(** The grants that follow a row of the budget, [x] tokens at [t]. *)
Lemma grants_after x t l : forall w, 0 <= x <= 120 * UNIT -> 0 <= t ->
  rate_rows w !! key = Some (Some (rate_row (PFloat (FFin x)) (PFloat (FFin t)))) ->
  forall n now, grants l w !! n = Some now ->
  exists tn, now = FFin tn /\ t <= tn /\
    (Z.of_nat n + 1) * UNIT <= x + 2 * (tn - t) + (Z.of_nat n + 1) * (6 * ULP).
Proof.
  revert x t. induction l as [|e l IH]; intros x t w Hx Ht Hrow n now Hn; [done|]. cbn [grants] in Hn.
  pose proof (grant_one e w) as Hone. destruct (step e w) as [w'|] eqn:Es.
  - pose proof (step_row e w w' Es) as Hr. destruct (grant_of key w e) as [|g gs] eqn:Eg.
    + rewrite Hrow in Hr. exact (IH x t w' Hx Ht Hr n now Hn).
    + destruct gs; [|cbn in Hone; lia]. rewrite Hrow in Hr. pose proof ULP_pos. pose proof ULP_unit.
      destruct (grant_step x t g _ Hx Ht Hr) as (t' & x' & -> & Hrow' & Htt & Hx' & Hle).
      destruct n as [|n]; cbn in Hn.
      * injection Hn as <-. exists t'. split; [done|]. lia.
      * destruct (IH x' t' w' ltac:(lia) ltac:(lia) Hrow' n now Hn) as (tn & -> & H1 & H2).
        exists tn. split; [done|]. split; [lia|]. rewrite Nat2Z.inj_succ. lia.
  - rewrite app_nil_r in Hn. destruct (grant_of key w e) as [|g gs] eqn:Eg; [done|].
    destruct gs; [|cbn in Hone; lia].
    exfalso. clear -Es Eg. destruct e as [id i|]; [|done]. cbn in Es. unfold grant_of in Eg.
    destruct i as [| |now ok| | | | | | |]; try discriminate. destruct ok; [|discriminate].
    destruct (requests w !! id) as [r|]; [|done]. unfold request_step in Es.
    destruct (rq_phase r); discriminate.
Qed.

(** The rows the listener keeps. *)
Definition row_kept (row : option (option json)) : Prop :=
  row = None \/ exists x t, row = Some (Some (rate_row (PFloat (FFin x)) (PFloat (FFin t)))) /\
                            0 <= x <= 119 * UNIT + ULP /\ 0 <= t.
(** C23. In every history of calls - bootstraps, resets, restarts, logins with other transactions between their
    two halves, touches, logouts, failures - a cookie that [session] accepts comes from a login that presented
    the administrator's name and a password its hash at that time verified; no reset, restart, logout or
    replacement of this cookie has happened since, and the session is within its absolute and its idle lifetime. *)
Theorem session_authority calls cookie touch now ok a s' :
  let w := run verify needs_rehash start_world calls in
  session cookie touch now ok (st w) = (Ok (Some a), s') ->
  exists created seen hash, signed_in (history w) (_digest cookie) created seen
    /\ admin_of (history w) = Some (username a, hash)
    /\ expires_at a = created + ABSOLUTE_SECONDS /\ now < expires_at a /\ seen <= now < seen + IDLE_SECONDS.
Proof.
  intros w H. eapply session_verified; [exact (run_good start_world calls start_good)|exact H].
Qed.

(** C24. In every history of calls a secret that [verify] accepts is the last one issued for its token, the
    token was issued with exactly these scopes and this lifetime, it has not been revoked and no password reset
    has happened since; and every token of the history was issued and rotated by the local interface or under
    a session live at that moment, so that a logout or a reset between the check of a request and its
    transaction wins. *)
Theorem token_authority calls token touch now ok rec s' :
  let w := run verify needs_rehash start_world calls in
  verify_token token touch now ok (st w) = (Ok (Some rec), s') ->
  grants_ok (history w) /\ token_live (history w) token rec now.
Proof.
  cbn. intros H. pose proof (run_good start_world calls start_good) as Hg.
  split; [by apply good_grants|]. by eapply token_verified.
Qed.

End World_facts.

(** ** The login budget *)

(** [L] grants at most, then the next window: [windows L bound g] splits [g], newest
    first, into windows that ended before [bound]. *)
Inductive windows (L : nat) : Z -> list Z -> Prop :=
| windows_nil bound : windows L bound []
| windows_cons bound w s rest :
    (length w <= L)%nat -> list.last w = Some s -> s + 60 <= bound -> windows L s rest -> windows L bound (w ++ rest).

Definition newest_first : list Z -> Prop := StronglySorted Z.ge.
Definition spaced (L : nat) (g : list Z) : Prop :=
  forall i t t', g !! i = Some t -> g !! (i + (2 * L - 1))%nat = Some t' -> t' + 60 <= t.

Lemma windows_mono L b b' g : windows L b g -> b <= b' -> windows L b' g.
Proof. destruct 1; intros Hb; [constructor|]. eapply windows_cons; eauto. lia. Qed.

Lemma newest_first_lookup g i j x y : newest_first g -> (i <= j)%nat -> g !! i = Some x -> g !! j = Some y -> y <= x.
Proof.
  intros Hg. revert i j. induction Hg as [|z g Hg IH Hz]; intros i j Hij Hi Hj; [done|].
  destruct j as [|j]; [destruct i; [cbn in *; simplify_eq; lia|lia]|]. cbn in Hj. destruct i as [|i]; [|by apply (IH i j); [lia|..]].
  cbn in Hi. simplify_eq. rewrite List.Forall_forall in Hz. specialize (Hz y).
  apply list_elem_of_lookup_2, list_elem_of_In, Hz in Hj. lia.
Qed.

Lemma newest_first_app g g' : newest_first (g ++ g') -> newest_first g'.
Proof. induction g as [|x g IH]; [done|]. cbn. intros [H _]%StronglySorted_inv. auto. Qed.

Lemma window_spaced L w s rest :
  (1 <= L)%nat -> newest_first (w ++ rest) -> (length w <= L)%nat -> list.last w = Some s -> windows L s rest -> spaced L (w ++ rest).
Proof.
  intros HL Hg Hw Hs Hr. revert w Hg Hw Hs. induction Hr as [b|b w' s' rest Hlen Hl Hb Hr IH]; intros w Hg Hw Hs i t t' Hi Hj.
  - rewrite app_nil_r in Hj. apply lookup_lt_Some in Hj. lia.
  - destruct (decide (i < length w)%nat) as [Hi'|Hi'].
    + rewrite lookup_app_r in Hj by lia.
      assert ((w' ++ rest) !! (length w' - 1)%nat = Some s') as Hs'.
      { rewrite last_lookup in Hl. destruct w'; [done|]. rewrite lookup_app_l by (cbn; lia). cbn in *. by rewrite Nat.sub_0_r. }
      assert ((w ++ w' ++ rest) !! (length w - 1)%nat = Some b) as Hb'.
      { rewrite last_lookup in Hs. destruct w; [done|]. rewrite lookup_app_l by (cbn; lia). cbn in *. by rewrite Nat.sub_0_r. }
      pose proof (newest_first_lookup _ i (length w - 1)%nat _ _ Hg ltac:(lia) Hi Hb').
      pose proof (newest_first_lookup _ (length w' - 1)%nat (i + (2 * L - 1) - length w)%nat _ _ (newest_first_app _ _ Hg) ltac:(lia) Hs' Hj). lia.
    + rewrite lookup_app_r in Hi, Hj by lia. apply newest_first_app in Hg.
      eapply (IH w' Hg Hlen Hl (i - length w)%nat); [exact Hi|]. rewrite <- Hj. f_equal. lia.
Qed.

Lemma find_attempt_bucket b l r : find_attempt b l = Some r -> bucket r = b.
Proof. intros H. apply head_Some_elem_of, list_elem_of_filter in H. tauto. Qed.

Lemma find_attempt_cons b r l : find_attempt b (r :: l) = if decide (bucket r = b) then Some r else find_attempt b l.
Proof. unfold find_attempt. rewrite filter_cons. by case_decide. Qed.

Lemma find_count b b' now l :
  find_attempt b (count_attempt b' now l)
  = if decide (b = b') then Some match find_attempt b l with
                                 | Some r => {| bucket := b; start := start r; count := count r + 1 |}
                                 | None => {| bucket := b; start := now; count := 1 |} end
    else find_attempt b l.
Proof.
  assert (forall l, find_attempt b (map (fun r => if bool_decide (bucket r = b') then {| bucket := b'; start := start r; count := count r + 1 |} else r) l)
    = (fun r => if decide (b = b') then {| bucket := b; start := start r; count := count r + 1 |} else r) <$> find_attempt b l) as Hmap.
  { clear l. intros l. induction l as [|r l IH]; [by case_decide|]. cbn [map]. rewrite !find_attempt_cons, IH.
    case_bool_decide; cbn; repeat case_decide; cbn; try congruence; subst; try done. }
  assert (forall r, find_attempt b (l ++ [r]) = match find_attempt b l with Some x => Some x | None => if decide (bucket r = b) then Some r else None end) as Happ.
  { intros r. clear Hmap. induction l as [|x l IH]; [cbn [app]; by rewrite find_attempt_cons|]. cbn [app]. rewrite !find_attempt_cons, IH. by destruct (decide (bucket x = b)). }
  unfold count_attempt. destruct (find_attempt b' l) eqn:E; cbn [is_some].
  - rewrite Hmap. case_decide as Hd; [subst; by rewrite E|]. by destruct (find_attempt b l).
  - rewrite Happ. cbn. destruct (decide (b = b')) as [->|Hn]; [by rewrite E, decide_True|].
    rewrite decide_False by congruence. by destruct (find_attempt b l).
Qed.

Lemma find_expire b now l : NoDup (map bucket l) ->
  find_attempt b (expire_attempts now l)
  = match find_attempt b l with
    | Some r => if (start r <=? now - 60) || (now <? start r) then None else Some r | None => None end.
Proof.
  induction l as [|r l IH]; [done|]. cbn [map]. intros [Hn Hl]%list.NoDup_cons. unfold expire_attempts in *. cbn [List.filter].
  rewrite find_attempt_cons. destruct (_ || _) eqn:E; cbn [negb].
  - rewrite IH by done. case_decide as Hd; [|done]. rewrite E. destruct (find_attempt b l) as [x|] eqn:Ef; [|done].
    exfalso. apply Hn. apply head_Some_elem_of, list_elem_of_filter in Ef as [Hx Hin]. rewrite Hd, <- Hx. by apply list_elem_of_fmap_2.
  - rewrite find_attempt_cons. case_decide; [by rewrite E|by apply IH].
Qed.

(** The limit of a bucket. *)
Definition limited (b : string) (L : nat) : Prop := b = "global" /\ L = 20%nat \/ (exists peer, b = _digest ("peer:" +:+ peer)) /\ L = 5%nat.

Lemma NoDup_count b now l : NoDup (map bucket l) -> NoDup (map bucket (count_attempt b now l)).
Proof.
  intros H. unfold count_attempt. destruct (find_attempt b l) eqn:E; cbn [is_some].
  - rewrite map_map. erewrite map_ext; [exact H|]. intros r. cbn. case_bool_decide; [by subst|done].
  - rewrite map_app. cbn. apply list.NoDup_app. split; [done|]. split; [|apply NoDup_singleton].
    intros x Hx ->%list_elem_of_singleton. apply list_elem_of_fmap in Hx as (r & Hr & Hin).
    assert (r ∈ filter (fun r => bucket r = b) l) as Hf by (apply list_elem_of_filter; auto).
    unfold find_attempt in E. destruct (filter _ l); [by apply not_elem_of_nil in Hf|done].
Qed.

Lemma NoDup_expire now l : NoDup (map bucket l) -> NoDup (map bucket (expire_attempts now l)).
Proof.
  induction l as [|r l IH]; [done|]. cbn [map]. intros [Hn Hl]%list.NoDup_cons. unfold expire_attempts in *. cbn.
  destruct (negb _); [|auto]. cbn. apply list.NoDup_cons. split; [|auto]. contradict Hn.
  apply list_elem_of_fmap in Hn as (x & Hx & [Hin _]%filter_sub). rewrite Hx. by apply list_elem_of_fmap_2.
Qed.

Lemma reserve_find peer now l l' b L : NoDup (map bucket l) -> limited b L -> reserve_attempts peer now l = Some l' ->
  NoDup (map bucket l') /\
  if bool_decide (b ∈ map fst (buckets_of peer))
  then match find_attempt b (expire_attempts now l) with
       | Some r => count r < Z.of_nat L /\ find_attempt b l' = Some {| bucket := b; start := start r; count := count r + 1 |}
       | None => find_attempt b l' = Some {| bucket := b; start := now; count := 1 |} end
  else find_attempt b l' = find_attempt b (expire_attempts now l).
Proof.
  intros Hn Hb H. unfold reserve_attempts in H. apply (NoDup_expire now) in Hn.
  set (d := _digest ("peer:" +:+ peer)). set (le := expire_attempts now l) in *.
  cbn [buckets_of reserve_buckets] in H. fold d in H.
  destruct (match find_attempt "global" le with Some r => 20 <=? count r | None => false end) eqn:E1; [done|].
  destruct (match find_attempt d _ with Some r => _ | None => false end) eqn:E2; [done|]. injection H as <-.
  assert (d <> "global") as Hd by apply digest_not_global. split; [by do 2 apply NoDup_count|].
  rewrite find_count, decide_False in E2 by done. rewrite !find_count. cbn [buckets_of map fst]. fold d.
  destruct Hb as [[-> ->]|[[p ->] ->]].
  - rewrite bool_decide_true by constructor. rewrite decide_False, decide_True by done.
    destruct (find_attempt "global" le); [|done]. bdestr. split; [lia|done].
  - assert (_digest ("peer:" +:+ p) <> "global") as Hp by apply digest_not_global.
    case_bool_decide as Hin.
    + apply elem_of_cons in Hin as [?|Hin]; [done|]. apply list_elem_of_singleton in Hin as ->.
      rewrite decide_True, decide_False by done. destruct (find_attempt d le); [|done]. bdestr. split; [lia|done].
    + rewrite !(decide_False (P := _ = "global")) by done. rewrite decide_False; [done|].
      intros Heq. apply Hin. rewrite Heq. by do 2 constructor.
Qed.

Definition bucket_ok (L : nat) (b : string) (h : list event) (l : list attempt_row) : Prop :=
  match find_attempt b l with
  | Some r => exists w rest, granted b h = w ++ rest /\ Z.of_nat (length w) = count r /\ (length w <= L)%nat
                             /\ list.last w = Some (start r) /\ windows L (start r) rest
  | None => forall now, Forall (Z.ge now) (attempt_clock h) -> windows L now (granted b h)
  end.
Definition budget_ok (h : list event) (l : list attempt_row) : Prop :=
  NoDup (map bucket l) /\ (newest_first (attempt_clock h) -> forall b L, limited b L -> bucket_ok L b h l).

+-------+

YOUR ASSIGNMENT – The records above should be printed exactly, please, from the first line through the line containing "(** C23. In", with both ends kept and nothing past it.

RESULT –
(** The grants that follow a row of the budget, [x] tokens at [t]. *)
Lemma grants_after x t l : forall w, 0 <= x <= 120 * UNIT -> 0 <= t ->
  rate_rows w !! key = Some (Some (rate_row (PFloat (FFin x)) (PFloat (FFin t)))) ->
  forall n now, grants l w !! n = Some now ->
  exists tn, now = FFin tn /\ t <= tn /\
    (Z.of_nat n + 1) * UNIT <= x + 2 * (tn - t) + (Z.of_nat n + 1) * (6 * ULP).
Proof.
  revert x t. induction l as [|e l IH]; intros x t w Hx Ht Hrow n now Hn; [done|]. cbn [grants] in Hn.
  pose proof (grant_one e w) as Hone. destruct (step e w) as [w'|] eqn:Es.
  - pose proof (step_row e w w' Es) as Hr. destruct (grant_of key w e) as [|g gs] eqn:Eg.
    + rewrite Hrow in Hr. exact (IH x t w' Hx Ht Hr n now Hn).
    + destruct gs; [|cbn in Hone; lia]. rewrite Hrow in Hr. pose proof ULP_pos. pose proof ULP_unit.
      destruct (grant_step x t g _ Hx Ht Hr) as (t' & x' & -> & Hrow' & Htt & Hx' & Hle).
      destruct n as [|n]; cbn in Hn.
      * injection Hn as <-. exists t'. split; [done|]. lia.
      * destruct (IH x' t' w' ltac:(lia) ltac:(lia) Hrow' n now Hn) as (tn & -> & H1 & H2).
        exists tn. split; [done|]. split; [lia|]. rewrite Nat2Z.inj_succ. lia.
  - rewrite app_nil_r in Hn. destruct (grant_of key w e) as [|g gs] eqn:Eg; [done|].
    destruct gs; [|cbn in Hone; lia].
    exfalso. clear -Es Eg. destruct e as [id i|]; [|done]. cbn in Es. unfold grant_of in Eg.
    destruct i as [| |now ok| | | | | | |]; try discriminate. destruct ok; [|discriminate].
    destruct (requests w !! id) as [r|]; [|done]. unfold request_step in Es.
    destruct (rq_phase r); discriminate.
Qed.

(** The rows the listener keeps. *)
Definition row_kept (row : option (option json)) : Prop :=
  row = None \/ exists x t, row = Some (Some (rate_row (PFloat (FFin x)) (PFloat (FFin t)))) /\
                            0 <= x <= 119 * UNIT + ULP /\ 0 <= t.
(** C23. In every history of calls - bootstraps, resets, restarts, logins with other transactions between their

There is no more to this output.